Ohio SealOhio offers all of us a big lesson learned about how states can advance competency education. They have learned from experience that enabling policy isn’t enough, it is going to require incentives to engage districts in full systemic re-design. Several years ago, Ohio created credit flexibility that allowed for districts to award competency-based credits to students. Even though a district could have used this to create competency-based pathways or even make the transition to competency education, there was little uptake. So now the Ohio state legislature passed H.B. 64, which includes funds for pilots in competency-based education. (Go to page 2572 SECTION 263.280. to find information on the pilot.) The Ohio Department of Education is authorized to make two-year grants to five districts, schools, or consortia of districts and schools of up to $200,000 for each fiscal year.

Ohio is going to be a state to pay attention to, as they are also encouraging higher education to become competency-based, as well. Thus, we may start to see some innovations about how to create more seamless K-16 competency-based pathways.

Below is the testimony of iNACOL President and CEO Susan Patrick (and co-founder of CompetencyWorks) to the Ohio House Finance Subcommittee on Primary and Secondary Education regarding competency-based education:

Chairman Cupp and Members of the Committee, thank you for the opportunity to speak in support of the competency-based education pilot program found in H.B. 64.

iNACOL is a non-profit organization with the mission to ensure all students have access to a world-class education and leads the CompetencyWorks initiative.

The competency-based education pilot is an important step for Ohio districts and schools to begin this transition towards providing personalized, competency-based learning to Ohio students.

The iNACOL/CCSSO definition of competency education has five elements:

  • Students advance upon mastery;
  • Competencies include explicit, learning objectives that empower students;
  • Assessment is meaningful and a positive learning experience for students;
  • Students receive timely, differentiated support based on their individual needs; and
  • Learning outcomes emphasize competencies that include application and creation of knowledge, and the development of important skills and dispositions.

Thank you for including these elements.

Competency education is rooted in the notion that education is about mastering a set of skills and knowledge, not just moving through a grade level with varying gaps in knowledge.

We know that if left unaddressed, student learning gaps will get bigger over time.

Why do we wait an entire semester for a student to fail a course, if they haven’t been successful? Instead, we could do unit recovery. As soon as a student misses a concept, the support would occur to ensure that proficiency is reached in a timely manner.
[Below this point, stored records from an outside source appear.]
Lemma clean_key_upper_case_only (k : string) : clean_key k → upper_case_only k.
Proof.
  intros (_ & [_ Hw] & Hl). unfold upper_case_only.
  induction k as [|c k IH]; [done|].
  rewrite all_chars_cons, andb_true_iff in Hw, Hl. rewrite all_chars_cons.
  destruct Hw as [Hc Hw], Hl as [Hlc Hl]. apply negb_true_iff in Hlc.
  by rewrite (latin1_not_lower c Hc Hlc), IH.
Qed.

End latin1.

(** * The claims on the parser *)

Lemma records_of_lookup adif_data qso k v :
  qso ∈ records_of adif_data → qso !! k = Some v →
  clean_key k ∧ clean_value v ∧ last_tag_value adif_data k v.
Proof.
  intros (chunk & Hchunk & Hrec)%list_elem_of_omap Hkv.
  unfold chunk_record in Hrec.
  assert (qso = record_of (findall chunk)) as ->.
  { destruct (findall chunk); [done|]. by injection Hrec as <-. }
  apply record_of_lookup in Hkv as (fields1 & [[name len] value] & fields2 & Hfs & Hk & Hv & Hlast).
  assert ((name, len, value) ∈ findall chunk) as Hin.
  { rewrite Hfs. apply elem_of_app. right. apply elem_of_cons. by left. }
  apply findall_sound in Hin as (_ & _ & _ & _ & Hname & Hlen & _ & Hvalue & _).
  cbn [fst snd] in *. destruct (int_digits1 _ Hlen) as [n Hn].
  split_and!.
  - subst k. by apply (field_key_upper (name, len, value)).
  - subst v. split_and!.
    + by apply (field_value_no_lt (name, len, value)).
    + apply strip_edges.
    + apply strip_edges.
  - exists chunk, fields1, name, len, value, fields2, n.
    pose proof (field_value_length (name, len, value)) as Hle.
    unfold field_value in Hv, Hle. cbn [fst snd] in Hv, Hle.
    rewrite (declared_length_int _ _ Hn) in Hv, Hle.
    split_and!; [done..|by subst v|by subst v].
Qed.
What do competency education instructional models look like?

Redesigning a system around learning rather than time requires students and teachers co-designing activities around learning goals daily, personalized learning plans, measuring progress based on mastery and ensuring students only advance when they are ready to move on.

Students know exactly what they are learning and what proficiency looks like. Rubrics and examplars of student work for measuring and calibrating proficiency and mastery are transparent and readily available. Students should be able to tell you what they are working on, how they will be assessed, how to get extra support if they need it, and what they will learn next.

Students are working in their zone of proximal development, on the learning targets they will need for the next level of study, and with frequent feedback and the instructional support needed until they demonstrate they can apply the skills and knowledge — A, B or “try again.” “Failure is not an option.”

Competency-based education policy is being advanced in 40 states across the country.

New Hampshire has moved entirely away from seat time, basing credits, progression, and diplomas on student mastery of competencies. They are piloting competency-based systems of assessments and a new accountability model for competency education that was recently approved by the US Department of Education.

A district in New Hampshire created an extended learning program that enables students to build skills, demonstrate competencies, earn credit from experiences gained inside or outside of the school environment, and even partner with higher education institutions to gain college credits. Each opportunity is different based on student interest and location on the learning progression, but shares a commonality of involving research, reflection, and a presentation or project that links to the state academic standards.

There are competency-based pilots in Iowa. Kentucky and Arkansas are providing flexibility around certain rules and regulations to enable the implementation of competency-based, personalized learning environments.

Competency-based education is best described as a locally-driven and an educator-led reform. School leaders are designing innovative new models all over the United States, contributing to our knowledge of new ways to organize teaching and learning and empowering teachers to personalize learning in ways never before possible.

To conclude

H.B. 64 provides needed flexibility to give districts and schools the ability to design school models based on competency to ensure every student is successful.

Thank you for the opportunity to testify in support of competency-based education pilot programs in H.B. 64.